#### [DESCRIPTION OF THE TASK]
When the line containing "given to the" is found in the data below, copy it and each line after it through the line containing "Definition remove_all_balls (s", exactly and with no others.

######

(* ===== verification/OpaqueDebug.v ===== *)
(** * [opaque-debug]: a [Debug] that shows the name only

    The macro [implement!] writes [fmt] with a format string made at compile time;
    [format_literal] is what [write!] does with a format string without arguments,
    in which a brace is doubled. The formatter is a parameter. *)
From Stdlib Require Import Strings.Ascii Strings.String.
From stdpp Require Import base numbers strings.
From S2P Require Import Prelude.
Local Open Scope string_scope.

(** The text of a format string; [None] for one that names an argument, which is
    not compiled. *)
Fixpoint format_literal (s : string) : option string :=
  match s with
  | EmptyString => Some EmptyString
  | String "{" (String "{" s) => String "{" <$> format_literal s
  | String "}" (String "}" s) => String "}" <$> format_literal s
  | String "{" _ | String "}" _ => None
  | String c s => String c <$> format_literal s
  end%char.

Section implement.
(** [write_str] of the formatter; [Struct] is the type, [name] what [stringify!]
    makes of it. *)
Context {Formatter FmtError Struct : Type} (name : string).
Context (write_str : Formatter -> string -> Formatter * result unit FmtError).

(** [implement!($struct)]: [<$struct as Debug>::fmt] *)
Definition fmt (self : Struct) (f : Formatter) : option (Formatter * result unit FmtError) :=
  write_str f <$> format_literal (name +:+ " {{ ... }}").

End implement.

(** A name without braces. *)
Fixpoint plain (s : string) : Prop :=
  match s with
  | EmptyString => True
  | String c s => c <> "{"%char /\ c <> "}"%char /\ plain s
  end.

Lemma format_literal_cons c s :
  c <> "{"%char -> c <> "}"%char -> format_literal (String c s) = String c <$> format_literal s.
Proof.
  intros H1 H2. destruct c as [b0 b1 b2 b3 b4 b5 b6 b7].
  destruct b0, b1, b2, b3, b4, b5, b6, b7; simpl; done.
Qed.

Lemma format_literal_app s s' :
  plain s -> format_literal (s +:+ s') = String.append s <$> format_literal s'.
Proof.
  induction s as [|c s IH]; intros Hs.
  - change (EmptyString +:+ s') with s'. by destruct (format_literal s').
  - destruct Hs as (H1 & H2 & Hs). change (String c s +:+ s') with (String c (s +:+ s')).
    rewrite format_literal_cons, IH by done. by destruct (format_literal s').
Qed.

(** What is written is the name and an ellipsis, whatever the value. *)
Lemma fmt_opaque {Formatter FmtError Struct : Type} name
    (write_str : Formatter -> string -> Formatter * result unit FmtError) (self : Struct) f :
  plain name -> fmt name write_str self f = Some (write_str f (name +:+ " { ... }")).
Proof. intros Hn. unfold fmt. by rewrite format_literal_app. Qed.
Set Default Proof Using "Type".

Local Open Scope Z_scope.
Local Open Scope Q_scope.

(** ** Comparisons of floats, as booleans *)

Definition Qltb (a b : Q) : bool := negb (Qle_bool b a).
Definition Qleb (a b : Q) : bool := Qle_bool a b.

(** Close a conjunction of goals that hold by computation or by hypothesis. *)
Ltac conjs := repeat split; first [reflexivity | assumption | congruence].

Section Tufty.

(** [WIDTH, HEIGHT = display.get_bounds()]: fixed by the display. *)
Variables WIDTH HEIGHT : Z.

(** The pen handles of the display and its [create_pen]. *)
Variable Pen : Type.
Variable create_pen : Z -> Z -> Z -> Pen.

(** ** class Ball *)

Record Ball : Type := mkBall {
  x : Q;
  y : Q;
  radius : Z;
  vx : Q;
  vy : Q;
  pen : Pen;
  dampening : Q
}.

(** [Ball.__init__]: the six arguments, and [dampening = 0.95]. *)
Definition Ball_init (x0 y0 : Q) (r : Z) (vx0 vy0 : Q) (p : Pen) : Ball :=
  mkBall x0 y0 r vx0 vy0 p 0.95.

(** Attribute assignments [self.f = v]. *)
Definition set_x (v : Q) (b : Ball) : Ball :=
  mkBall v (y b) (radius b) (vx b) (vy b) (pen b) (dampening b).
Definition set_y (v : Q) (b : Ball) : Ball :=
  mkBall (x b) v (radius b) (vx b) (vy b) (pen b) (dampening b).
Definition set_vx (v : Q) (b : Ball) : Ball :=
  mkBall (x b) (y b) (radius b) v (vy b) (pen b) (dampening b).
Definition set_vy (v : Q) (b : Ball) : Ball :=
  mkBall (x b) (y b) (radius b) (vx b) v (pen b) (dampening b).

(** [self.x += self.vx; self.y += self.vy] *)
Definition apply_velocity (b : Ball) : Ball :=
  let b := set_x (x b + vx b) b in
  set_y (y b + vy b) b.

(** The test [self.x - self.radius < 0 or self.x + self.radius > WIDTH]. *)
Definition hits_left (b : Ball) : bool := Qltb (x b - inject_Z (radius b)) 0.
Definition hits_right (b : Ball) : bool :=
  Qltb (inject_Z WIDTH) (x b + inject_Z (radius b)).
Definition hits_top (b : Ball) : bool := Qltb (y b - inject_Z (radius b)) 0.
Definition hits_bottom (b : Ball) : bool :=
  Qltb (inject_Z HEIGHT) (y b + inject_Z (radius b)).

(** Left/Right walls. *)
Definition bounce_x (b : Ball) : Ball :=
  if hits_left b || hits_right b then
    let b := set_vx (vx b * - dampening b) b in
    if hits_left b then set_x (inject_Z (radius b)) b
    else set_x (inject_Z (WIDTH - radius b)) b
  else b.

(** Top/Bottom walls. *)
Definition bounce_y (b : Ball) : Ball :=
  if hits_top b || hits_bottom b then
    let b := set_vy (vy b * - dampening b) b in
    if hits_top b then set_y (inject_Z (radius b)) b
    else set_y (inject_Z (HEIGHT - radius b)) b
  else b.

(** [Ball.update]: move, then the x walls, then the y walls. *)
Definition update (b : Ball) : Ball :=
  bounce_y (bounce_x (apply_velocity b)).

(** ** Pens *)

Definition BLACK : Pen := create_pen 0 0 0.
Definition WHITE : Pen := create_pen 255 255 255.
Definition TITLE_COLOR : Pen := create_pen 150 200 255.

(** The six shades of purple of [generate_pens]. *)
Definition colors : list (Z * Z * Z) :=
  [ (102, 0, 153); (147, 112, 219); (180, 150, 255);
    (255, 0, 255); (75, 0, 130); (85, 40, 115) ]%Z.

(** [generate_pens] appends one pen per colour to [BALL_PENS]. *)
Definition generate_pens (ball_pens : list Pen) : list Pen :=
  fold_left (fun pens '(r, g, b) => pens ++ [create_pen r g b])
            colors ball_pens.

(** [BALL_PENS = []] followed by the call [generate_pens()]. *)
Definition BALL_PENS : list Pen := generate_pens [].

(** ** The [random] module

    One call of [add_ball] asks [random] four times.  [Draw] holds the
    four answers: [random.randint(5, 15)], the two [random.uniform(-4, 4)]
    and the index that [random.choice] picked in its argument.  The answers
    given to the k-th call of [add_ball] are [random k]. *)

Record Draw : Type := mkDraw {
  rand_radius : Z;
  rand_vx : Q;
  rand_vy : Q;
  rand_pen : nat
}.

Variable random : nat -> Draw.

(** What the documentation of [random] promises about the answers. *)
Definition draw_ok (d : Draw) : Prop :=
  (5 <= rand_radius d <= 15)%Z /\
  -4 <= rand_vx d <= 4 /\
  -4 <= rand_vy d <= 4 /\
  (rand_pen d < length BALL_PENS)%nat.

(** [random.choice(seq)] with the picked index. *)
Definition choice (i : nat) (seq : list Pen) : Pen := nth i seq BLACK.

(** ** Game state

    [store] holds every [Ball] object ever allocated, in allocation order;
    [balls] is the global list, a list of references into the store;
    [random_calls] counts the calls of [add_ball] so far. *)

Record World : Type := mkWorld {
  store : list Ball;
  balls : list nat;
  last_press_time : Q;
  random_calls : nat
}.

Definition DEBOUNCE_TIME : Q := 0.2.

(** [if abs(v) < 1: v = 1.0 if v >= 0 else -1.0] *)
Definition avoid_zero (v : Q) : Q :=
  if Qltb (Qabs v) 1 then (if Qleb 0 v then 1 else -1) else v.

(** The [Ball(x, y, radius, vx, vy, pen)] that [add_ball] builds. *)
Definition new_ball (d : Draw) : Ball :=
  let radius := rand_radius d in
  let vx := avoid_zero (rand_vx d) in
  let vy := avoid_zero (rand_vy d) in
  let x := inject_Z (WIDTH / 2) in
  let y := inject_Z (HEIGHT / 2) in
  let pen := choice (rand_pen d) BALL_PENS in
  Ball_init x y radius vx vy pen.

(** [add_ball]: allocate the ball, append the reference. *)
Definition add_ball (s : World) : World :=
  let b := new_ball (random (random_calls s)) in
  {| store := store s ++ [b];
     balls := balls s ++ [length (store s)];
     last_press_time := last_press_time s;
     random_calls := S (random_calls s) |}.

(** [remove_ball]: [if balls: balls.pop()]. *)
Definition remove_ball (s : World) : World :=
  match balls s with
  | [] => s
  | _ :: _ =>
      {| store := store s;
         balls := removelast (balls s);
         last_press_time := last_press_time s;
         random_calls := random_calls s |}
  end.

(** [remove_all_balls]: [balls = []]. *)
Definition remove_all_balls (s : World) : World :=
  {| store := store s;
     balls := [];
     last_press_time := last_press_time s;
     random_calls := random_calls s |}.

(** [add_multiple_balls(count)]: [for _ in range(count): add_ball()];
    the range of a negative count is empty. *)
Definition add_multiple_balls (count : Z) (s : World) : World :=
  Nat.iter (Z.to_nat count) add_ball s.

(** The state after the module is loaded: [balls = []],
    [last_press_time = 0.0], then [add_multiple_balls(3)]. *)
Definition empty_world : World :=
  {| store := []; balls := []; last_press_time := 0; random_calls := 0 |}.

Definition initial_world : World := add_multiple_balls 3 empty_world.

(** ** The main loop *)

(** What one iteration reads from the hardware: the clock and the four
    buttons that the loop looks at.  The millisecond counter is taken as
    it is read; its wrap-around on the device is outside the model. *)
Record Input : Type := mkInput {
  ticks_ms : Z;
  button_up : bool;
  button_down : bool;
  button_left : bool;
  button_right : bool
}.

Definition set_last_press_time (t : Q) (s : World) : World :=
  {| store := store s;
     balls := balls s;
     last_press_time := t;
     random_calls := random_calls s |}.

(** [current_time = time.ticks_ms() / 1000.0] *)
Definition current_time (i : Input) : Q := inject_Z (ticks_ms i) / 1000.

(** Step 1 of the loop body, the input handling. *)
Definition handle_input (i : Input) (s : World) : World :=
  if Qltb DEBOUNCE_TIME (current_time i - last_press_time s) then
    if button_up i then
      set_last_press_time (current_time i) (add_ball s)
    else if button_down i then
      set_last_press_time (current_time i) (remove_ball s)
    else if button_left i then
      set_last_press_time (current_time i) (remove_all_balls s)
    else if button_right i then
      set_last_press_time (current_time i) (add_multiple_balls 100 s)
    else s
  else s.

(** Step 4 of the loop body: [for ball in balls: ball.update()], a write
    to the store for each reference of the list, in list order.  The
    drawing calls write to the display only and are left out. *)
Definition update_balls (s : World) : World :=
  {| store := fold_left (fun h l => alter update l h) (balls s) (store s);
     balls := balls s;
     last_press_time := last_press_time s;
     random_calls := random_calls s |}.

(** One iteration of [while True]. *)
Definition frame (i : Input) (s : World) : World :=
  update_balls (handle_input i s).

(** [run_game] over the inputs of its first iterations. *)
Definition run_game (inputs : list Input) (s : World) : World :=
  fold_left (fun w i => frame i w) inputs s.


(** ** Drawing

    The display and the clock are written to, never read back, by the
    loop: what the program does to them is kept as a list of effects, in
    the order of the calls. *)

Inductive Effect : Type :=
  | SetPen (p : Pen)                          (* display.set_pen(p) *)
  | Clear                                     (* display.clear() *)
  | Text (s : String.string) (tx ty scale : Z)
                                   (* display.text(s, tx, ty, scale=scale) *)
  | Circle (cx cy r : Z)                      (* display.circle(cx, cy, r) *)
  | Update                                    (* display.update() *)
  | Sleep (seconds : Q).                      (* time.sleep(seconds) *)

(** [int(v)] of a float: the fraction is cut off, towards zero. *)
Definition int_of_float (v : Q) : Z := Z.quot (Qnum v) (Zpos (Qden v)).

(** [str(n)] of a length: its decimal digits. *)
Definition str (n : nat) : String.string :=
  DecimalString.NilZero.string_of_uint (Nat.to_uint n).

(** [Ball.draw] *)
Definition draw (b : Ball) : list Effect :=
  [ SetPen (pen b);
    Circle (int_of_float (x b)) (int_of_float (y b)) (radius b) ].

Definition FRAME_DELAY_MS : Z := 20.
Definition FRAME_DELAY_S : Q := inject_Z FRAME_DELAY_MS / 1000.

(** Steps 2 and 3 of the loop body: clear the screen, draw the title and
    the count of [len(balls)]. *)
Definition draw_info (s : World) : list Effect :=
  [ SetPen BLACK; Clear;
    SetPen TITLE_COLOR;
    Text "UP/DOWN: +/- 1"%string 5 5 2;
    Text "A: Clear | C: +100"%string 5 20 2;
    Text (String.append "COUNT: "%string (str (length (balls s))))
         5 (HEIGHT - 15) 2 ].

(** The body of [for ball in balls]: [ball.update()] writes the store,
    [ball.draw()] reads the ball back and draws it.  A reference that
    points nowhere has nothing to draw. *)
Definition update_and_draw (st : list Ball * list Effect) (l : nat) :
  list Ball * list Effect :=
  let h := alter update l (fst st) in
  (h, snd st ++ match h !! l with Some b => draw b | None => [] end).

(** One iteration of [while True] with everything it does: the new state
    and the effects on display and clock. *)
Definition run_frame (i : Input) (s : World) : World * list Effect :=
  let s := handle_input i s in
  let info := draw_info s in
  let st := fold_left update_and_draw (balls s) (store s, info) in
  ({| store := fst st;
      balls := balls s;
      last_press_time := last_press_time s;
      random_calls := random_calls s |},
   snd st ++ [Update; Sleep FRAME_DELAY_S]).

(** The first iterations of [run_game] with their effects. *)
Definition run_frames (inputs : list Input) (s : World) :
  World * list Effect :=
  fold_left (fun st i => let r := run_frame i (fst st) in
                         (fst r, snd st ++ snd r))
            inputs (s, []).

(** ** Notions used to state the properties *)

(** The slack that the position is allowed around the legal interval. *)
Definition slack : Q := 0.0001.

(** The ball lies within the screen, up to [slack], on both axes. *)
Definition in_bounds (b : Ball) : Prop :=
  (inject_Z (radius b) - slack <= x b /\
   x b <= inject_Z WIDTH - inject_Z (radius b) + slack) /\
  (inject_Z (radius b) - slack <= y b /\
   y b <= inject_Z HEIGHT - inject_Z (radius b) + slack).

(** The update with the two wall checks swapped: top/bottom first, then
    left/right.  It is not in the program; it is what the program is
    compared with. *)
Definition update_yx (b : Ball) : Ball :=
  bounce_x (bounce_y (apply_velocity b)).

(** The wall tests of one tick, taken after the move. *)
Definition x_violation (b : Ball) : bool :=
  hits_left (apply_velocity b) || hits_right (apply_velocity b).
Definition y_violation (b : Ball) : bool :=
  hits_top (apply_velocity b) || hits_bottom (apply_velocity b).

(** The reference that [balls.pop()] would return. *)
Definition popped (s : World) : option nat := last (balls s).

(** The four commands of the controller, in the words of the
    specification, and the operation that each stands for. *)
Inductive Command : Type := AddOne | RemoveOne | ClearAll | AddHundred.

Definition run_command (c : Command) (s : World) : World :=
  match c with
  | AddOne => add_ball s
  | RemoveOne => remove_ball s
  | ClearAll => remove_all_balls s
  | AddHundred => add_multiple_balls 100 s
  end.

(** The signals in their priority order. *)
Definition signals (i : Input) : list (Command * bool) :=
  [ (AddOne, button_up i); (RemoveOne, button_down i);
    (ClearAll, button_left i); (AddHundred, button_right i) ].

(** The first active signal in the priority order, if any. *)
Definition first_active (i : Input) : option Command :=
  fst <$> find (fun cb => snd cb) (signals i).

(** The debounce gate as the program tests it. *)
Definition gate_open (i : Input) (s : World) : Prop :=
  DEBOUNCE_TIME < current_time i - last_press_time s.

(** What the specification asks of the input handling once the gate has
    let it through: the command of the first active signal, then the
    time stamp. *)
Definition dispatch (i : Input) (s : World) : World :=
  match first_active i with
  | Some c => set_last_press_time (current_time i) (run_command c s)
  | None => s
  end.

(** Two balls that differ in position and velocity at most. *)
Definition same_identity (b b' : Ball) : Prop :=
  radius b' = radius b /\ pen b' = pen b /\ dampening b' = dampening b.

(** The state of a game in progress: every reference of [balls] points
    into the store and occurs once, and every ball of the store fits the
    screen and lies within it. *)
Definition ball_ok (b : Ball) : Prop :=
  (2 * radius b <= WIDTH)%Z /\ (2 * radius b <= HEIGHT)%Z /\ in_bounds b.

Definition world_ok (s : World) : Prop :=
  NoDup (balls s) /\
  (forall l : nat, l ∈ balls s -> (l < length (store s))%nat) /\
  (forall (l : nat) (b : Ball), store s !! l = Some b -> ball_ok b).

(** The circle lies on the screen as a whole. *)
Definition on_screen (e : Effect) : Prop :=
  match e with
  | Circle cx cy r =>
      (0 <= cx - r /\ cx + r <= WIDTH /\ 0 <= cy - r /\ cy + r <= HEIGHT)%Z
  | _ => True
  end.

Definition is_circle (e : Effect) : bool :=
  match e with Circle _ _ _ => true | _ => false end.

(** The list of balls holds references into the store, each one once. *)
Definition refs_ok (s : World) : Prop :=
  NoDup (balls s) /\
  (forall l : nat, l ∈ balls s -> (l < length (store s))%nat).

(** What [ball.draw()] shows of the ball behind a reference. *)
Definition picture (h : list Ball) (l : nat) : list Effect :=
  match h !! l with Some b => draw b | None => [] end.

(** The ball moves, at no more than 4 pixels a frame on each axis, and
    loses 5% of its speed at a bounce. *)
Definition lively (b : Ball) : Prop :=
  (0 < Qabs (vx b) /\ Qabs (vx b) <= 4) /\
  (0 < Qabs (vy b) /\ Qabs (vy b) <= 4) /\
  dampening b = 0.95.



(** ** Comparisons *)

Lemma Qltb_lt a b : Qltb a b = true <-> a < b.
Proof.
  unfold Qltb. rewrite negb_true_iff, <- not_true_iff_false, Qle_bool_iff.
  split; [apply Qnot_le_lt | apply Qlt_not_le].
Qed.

######

#### [EXPECTED ANSWER]
    given to the k-th call of [add_ball] are [random k]. *)

Record Draw : Type := mkDraw {
  rand_radius : Z;
  rand_vx : Q;
  rand_vy : Q;
  rand_pen : nat
}.

Variable random : nat -> Draw.

(** What the documentation of [random] promises about the answers. *)
Definition draw_ok (d : Draw) : Prop :=
  (5 <= rand_radius d <= 15)%Z /\
  -4 <= rand_vx d <= 4 /\
  -4 <= rand_vy d <= 4 /\
  (rand_pen d < length BALL_PENS)%nat.

(** [random.choice(seq)] with the picked index. *)
Definition choice (i : nat) (seq : list Pen) : Pen := nth i seq BLACK.

(** ** Game state

    [store] holds every [Ball] object ever allocated, in allocation order;
    [balls] is the global list, a list of references into the store;
    [random_calls] counts the calls of [add_ball] so far. *)

Record World : Type := mkWorld {
  store : list Ball;
  balls : list nat;
  last_press_time : Q;
  random_calls : nat
}.

Definition DEBOUNCE_TIME : Q := 0.2.

(** [if abs(v) < 1: v = 1.0 if v >= 0 else -1.0] *)
Definition avoid_zero (v : Q) : Q :=
  if Qltb (Qabs v) 1 then (if Qleb 0 v then 1 else -1) else v.

(** The [Ball(x, y, radius, vx, vy, pen)] that [add_ball] builds. *)
Definition new_ball (d : Draw) : Ball :=
  let radius := rand_radius d in
  let vx := avoid_zero (rand_vx d) in
  let vy := avoid_zero (rand_vy d) in
  let x := inject_Z (WIDTH / 2) in
  let y := inject_Z (HEIGHT / 2) in
  let pen := choice (rand_pen d) BALL_PENS in
  Ball_init x y radius vx vy pen.

(** [add_ball]: allocate the ball, append the reference. *)
Definition add_ball (s : World) : World :=
  let b := new_ball (random (random_calls s)) in
  {| store := store s ++ [b];
     balls := balls s ++ [length (store s)];
     last_press_time := last_press_time s;
     random_calls := S (random_calls s) |}.

(** [remove_ball]: [if balls: balls.pop()]. *)
Definition remove_ball (s : World) : World :=
  match balls s with
  | [] => s
  | _ :: _ =>
      {| store := store s;
         balls := removelast (balls s);
         last_press_time := last_press_time s;
         random_calls := random_calls s |}
  end.

(** [remove_all_balls]: [balls = []]. *)
Definition remove_all_balls (s : World) : World :=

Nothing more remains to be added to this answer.